Nenek tua yang mengenakan kerudung bergo panjang berwarna merah marun itu bertanya sambil tersenyum menatap ke arahku.

"Aku bersedia, Nek. Sekarang aku mohon, bebaskan wanita ini, biar aku yang menanggung hukumannya, akibat kesalahan kami berdua di tempat ini tadi."

Aku berkata yakin sambil menatap Harimau Sumatera yang memiliki warna kuning kemerahan sedikit gelap di samping Nenek tua bermata tajam yang tengah berdiri di depan pintu pondok kayu.

"Tidak!"

Tiba-tiba wanita cantik berkacamata yang tadi sempat tegang saat melihat kehadiran Nenek tua dan Harimau Sumatera di depan pintu itu berdiri dari bale-bale kayu yang tengah di dudukinya.

"Dia tidak bersalah, Nek. Aku yang menggodanya tadi, jika tidak karena aku goda, tidak mungkin kami akan berbuat mesum di tempat ini."

Wanita cantik berkacamata ini berkata sambil menatap Harimau jantan di depannya yang tiba-tiba saja mengibas-ibaskan ekornya dan terlihat begitu jinak di depannya.

"Bebaskan dia, Nek. Dia sudah banyak menolongku, aku rela menggantikan hukumannya saat ini," kata wanita cantik berkacamata ini kembali berkata lirih sambil melirik ke arah Lelaki muda di sebelahnya.

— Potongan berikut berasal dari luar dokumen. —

(* ===== verification/KubeForwarder.v ===== *)
(** * The result forwarder ([kubernetes_result_forwarder.py])

    The sidecar of a worker's Pod: it waits for the result file, retains the artifacts it
    declares ([KubeArtifacts]) and only then publishes the result in Redis; and the
    script that runs in its place where no retention is configured.  What a look at the
    result file finds, the clock, Redis and the JSON codec are the class
    [ForwarderHost]. *)

From S2P Require Import Prelude CausalTime Contracts Text Paths PyValues ResourcePolicies Containers Auth Bundles Urls KubeSettings KubeArtifacts.

(** What the n-th look at the result file finds: nothing, an unreadable file, or a text. *)
Inductive ResultFile := Missing | Unreadable (e : exn) | Written (text : string).
Record Publication := mkPublication { pb_url : string; pb_key : string; pb_value : string; pb_expires : Z }.

(** How a SET ends: stored; refused before it was; or stored with its reply lost. *)
Inductive SetReply := SetStored | SetRefused (e : exn) | SetReplyLost (e : exn).

Class ForwarderHost := {
  (** [time.monotonic] in milliseconds, by the count of its readings *)
  monotonic_ms : nat → Z;
  result_file : nat → ResultFile;
  result_loads : string → result GoblinResult;   (* GoblinResult.model_validate_json *)
  result_dumps : GoblinResult → string;          (* model_dump_json *)
  script_loads : string → result Json;           (* json.loads *)
  redis_reply : string → SetReply                (* SET at a URL *)
}.

Record Forwarder `{ArtifactSource} := mkForwarder {
  fw_readings : nat; fw_looks : nat; fw_published : list Publication; fw_depot : Depot
}.
Arguments mkForwarder {_} fw_readings fw_looks fw_published fw_depot.

Record ResultForwarderSettings := mkForwarderSettings {
  fs_run_id : string; fs_redis_url : string; fs_result_path : PosixPath; fs_wait_seconds : Z
}.
Definition required (values : string → option string) (key : string) : result string :=
  match values key with Some v => Ok v | None => Err (KeyError key) end.
Definition settings_from_environment (values : string → option string) : result ResultForwarderSettings :=
  let? wait_seconds := py_int_text (default "300" (values "GOBLIN_RESULT_WAIT_SECONDS")) in
  if wait_seconds <=? 0 then Err (ValueError "GOBLIN_RESULT_WAIT_SECONDS must be positive")
  else
    let? run_id := required values "GOBLIN_RUN_ID" in
    let? redis_url := required values "GOBLIN_REDIS_URL" in
    let? path := required values "GOBLIN_RESULT_PATH" in
    Ok (mkForwarderSettings run_id redis_url (parse_path path) wait_seconds).

Section forwarder.
Context `{Crypto} `{ArtifactSource} `{ForwarderHost} (world : Conditions).

Definition depot_lens : lens Forwarder Depot :=
  Lens fw_depot (λ d f, mkForwarder (fw_readings f) (fw_looks f) (fw_published f) d).
Definition monotonic : M Forwarder Z := λ f,
  (mkForwarder (S (fw_readings f)) (fw_looks f) (fw_published f) (fw_depot f), Ok (monotonic_ms (fw_readings f))).
Definition look_at_result : M Forwarder ResultFile := λ f,
  (mkForwarder (fw_readings f) (S (fw_looks f)) (fw_published f) (fw_depot f), Ok (result_file (fw_looks f))).
Definition redis_set (url key value : string) (expires : Z) : M Forwarder unit := λ f,
  let stored := mkForwarder (fw_readings f) (fw_looks f) (fw_published f ++ [mkPublication url key value expires]) (fw_depot f) in
  match redis_reply url with
  | SetStored => (stored, Ok tt)
  | SetRefused e => (f, Err e)
  | SetReplyLost e => (stored, Err e)
  end.

(** ** Waiting *)

Definition RuntimeError (msg : string) : exn := OtherException "RuntimeError" msg.
(** [except (ValueError, OSError)] around the reading and the parsing of the file *)
Definition read_result (file : ResultFile) : result (option GoblinResult) :=
  match file with
  | Missing => Ok None
  | Unreadable e => if is_value_error e || caught_os_error e then Ok None else Err e
  | Written text => match result_loads text with
                    | Ok r => Ok (Some r)
                    | Err e => if is_value_error e || caught_os_error e then Ok None else Err e
                    end
  end.
(** The loop; [None] when the fuel is spent.  [time.sleep(0.25)] shows in the readings. *)
Fixpoint wait_turns (fuel : nat) (deadline : Z) (failed : bool) : M Forwarder (option GoblinResult) :=
  match fuel with
  | O => ret None
  | S fuel =>
      let* now := monotonic in
      if now <? deadline then
        let* file := look_at_result in
        let* o := lift_result (read_result file) in
        match o with
        | Some r => ret (Some r)
        | None => wait_turns fuel deadline (failed || match file with Missing => false | _ => true end)
        end
      else raise (RuntimeError (if failed then "result file did not become a valid result envelope before timeout"
                                else "result file was not created before timeout"))
  end.
(** Four turns a second, and the turn that finds the time over. *)
Definition wait_turns_fuel (wait_seconds : Z) : nat := S (Z.to_nat (4 * wait_seconds)).
Definition wait_for_result (wait_seconds : Z) : M Forwarder GoblinResult :=
  let* started := monotonic in
  let* o := wait_turns (wait_turns_fuel wait_seconds) (started + 1000 * wait_seconds) false in
  match o with Some r => ret r | None => raise OutOfFuel end.

(** ** Forwarding *)

Definition retained_result (r : GoblinResult) (run_id : string) (environ : string → option string)
    : M Forwarder GoblinResult :=
  match request_from_environment run_id environ with
  | Err e => if is_value_error e then ret (artifact_retention_failure r (exn_str e)) else raise e
  | Ok request => zoom depot_lens (retain_result_artifacts world r request)
  end.
Definition forward_result (settings : ResultForwarderSettings) (environ : string → option string)
    : M Forwarder GoblinResult :=
  let* r := wait_for_result (fs_wait_seconds settings) in
  let* r := retained_result r (fs_run_id settings) environ in
  do* redis_set (fs_redis_url settings) (forwarded_result_key (fs_run_id settings)) (result_dumps r) 3600 in
  ret r.
(** [main] *)
Definition forwarder_main (environ : string → option string) : M Forwarder GoblinResult :=
  let* settings := lift_result (settings_from_environment environ) in forward_result settings environ.

(** ** The script without retention ([RESULT_FORWARDER_SCRIPT]) *)

Definition attribute_error (j : Json) (name : string) : exn :=
  OtherException "AttributeError" (py_str j +:+ " object has no attribute " +:+ py_repr name).
(** A result that declares artifacts is rewritten as a failure. *)
Definition without_artifacts (o : list (string * Json)) : result string :=
  let reason := "artifact retention failed: durable Kubernetes artifact storage is not configured" in
  let previous := default JNull (obj_get o "error") in
  let o := obj_set o "status" (JStr "failed") in
  let o := obj_set o "error" (JStr (if py_truthy previous then py_str previous +:+ "; " +:+ reason else reason)) in
  let o := obj_set o "artifacts" (JList []) in
  match default (JObj []) (obj_get o "metrics") with
  | JObj metrics =>
      Ok (json_compact (JObj (obj_set o "metrics" (JObj (filter (λ kv, starts_with "artifact." kv.1 = false) metrics)))))
  | other => Err (attribute_error other "items")
  end.
Definition script_result (raw : string) : result string :=
  let? j := script_loads raw in
  match j with
  | JObj o => if py_truthy (default JNull (obj_get o "artifacts")) then without_artifacts o else Ok raw
  | other => Err (attribute_error other "get")
  end.
Definition SystemExit (msg : string) : exn := OtherException "SystemExit" msg.
Fixpoint script_turns (fuel : nat) (run_id redis_url result_path : string) (deadline : Z) : M Forwarder unit :=
  match fuel with
  | O => raise OutOfFuel
  | S fuel =>
      let* now := monotonic in
      if now <? deadline then
        let* file := look_at_result in
        match file with
        | Missing => script_turns fuel run_id redis_url result_path deadline
        | Unreadable e => raise e
        | Written raw =>
            let* value := lift_result (script_result raw) in
            redis_set redis_url (worker_result_key run_id) value 3600
        end
      else raise (SystemExit ("result file not found before timeout: " +:+ as_posix (parse_path result_path)))
  end.
Definition run_forwarder_script (values : string → option string) : M Forwarder unit :=
  let* run_id := lift_result (required values "GOBLIN_RUN_ID") in
  let* redis_url := lift_result (required values "GOBLIN_REDIS_URL") in
  let* path := lift_result (required values "GOBLIN_RESULT_PATH") in
  let* wait_seconds := lift_result (py_int_text (default "300" (values "GOBLIN_RESULT_WAIT_SECONDS"))) in
  let* started := monotonic in
  script_turns (wait_turns_fuel wait_seconds) run_id redis_url path (started + 1000 * wait_seconds).
End forwarder.

(** ** The wait ends *)

Section waiting.
Context `{Crypto} `{ArtifactSource} `{ForwarderHost}.

(** From the reading [n] on, the clock does not go back, and between two turns of the
    loop, that is from the next reading on, a quarter of a second passes. *)
Definition sleeps_from (n : nat) : Prop :=
  monotonic_ms n ≤ monotonic_ms (S n) ∧ ∀ i, (n < i)%nat → monotonic_ms i + 250 ≤ monotonic_ms (S i).

Lemma wait_turns_end fuel deadline failed f n :
  sleeps_from n → (n < fw_readings f)%nat → (0 < fuel)%nat →
  deadline - monotonic_ms (fw_readings f) ≤ 250 * (Z.of_nat fuel - 1) → (wait_turns fuel deadline failed f).2 ≠ Ok None.
Proof.
  intros [_ Hsleep]. revert failed f. induction fuel as [|fuel IH]; intros failed f Hn Hfuel Hleft; [lia|]. cbn [wait_turns].
  unfold bind at 1. simpl. destruct (Z.ltb_spec (monotonic_ms (fw_readings f)) deadline); [|done].
  unfold bind. simpl. destruct (read_result _) as [[r|]|e]; [done| |done].
  destruct fuel as [|fuel]; [lia|]. specialize (Hsleep (fw_readings f) Hn). apply IH; simpl; lia.
Qed.
(** The forwarder's wait ends.  If sleeping takes its time and the clock does not go
    back, the loop returns a result or raises before its fuel, four turns a second and
    one, is spent, whatever it finds at the place of the result file. *)
Theorem forwarder_wait_ends (wait_seconds : Z) (f : Forwarder) :
  sleeps_from (fw_readings f) → 0 ≤ wait_seconds →
  (wait_turns (wait_turns_fuel wait_seconds) (monotonic_ms (fw_readings f) + 1000 * wait_seconds) false (monotonic f).1).2 ≠ Ok None.
Proof.
  intros Hs Hw. pose proof (proj1 Hs). eapply wait_turns_end; [exact Hs|simpl; lia|unfold wait_turns_fuel; lia|].
  unfold wait_turns_fuel. simpl fw_readings. lia.
Qed.
End waiting.

(** ** What is published *)

Section publishing.
Context `{Crypto} `{ArtifactSource} `{ForwarderHost} (world : Conditions).

Definition same_published (f f' : Forwarder) : Prop := fw_published f' = fw_published f.
#[export] Instance same_published_preorder : PreOrder same_published.
Proof. split; unfold same_published; [by intros f|intros f1 f2 f3; congruence]. Qed.
#[local] Instance within_monotonic : Within same_published monotonic.
Proof. by intros f. Qed.
#[local] Instance within_look_at : Within same_published look_at_result.
Proof. by intros f. Qed.
#[local] Instance within_depot {A : Type} (m : M Depot A) : Within same_published (zoom depot_lens m).
Proof. intros f. by rewrite zoom_eq. Qed.
#[local] Instance within_wait_turns fuel deadline failed : Within same_published (wait_turns fuel deadline failed).
Proof. revert failed. induction fuel as [|fuel IH]; intros failed; simpl; solve_within. Qed.
#[local] Instance within_wait wait_seconds : Within same_published (wait_for_result wait_seconds).
Proof. unfold wait_for_result. solve_within. Qed.
#[local] Instance within_retained r run_id environ : Within same_published (retained_result world r run_id environ).
Proof. unfold retained_result. solve_within. Qed.

Definition read_by_now (f : Forwarder) (r : GoblinResult) : Prop :=
  ∃ n text, (n < fw_looks f)%nat ∧ result_file n = Written text ∧ result_loads text = Ok r.
Lemma wait_turns_read fuel deadline failed f f' r :
  wait_turns fuel deadline failed f = (f', Ok (Some r)) → read_by_now f' r.
Proof.
  revert failed f. induction fuel as [|fuel IH]; intros failed f; simpl; [done|]. unfold bind at 1. simpl.
  destruct (_ <? deadline); [|done]. unfold bind. simpl.
  destruct (read_result (result_file (fw_looks f))) as [[r'|]|e] eqn:Hr; [| |done].
  - intros [= <- <-]. unfold read_by_now. simpl. exists (fw_looks f).
    destruct (result_file (fw_looks f)) as [|e|text] eqn:Hf; simpl in Hr; [done|by destruct (_ || _)|].
    exists text. destruct (result_loads text) as [r|e]; [|by destruct (_ || _)]. injection Hr as <-. split_and!; [lia|done|done].
  - apply IH.
Qed.
Lemma retained_result_outcome r run_id environ f f' r' :
  retained_result world r run_id environ f = (f', Ok r') →
  (∃ e, request_from_environment run_id environ = Err e ∧ r' = artifact_retention_failure r (exn_str e))
  ∨ ∃ request, request_from_environment run_id environ = Ok request ∧ retention_outcome r r' request (dp_disk (fw_depot f')).
Proof.
  unfold retained_result. destruct (request_from_environment run_id environ) as [request|e].
  - rewrite zoom_eq. intros [= <- Hr]. right. exists request. split; [done|].
    apply (retention_result world r r' request (fw_depot f)). simpl. by rewrite <- Hr, <- surjective_pairing.
  - destruct (is_value_error e); [|done]. intros [= _ <-]. left. by exists e.
Qed.

(** What may be published for a run: the JSON of what became of a result that was read from the
    file, either the failure that says that the settings are wrong, or one of the three
    outcomes of a retention on the volume as it is. *)
Definition forwarded (settings : ResultForwarderSettings) (environ : string → option string) (f : Forwarder) (r' : GoblinResult) : Prop :=
  ∃ r, read_by_now f r ∧
    ((∃ e, request_from_environment (fs_run_id settings) environ = Err e ∧ r' = artifact_retention_failure r (exn_str e))
     ∨ ∃ request, request_from_environment (fs_run_id settings) environ = Ok request
         ∧ retention_outcome r r' request (dp_disk (fw_depot f))).
Definition publication (settings : ResultForwarderSettings) (r : GoblinResult) : Publication :=
  mkPublication (fs_redis_url settings) (forwarded_result_key (fs_run_id settings)) (result_dumps r) 3600.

"Keputusan sudah di buat, hukuman telah di jatuhkan. Sesuai dengan permintaannya tadi sebelum aku memanggil Datuk Garang Bamato Merah ketempat ini. Maka dia harus tetap menjalani hukumannya, tapi karena kalian berdua sudah mengakui kesalahan yang sudah kalian perbuat di tempat ini, maka aku putuskan untuk mengganti hukumannya.

Datuk Garang Bamato Merah tidak jadi membunuhnya, dia boleh hidup, tapi dengan syarat dia harus segera menikahimu.

Anak muda! Apa kau bersedia menikahi wanita di sebelahmu itu?” Tanya Nenek tua berkerudung bergo panjang merah marun di depan pintu sambil menunjuk ke arahku.

“Aku bersedia Nek.” Jawabku yakin sambil menatap wanita cantik berkacamata di sebelahku.

“Apa kau bersedia menikah dengannya?” Tanya Nenek tua di depan pintu sambil melihat ke arah wanita cantik berkacamata itu.

"Aku bersedia Nek,"

Wanita cantik berkulit kuning langsat itu menjawab yakin sambil menganggukan kepala seraya menatap Lelaki sampan di sebelahnya.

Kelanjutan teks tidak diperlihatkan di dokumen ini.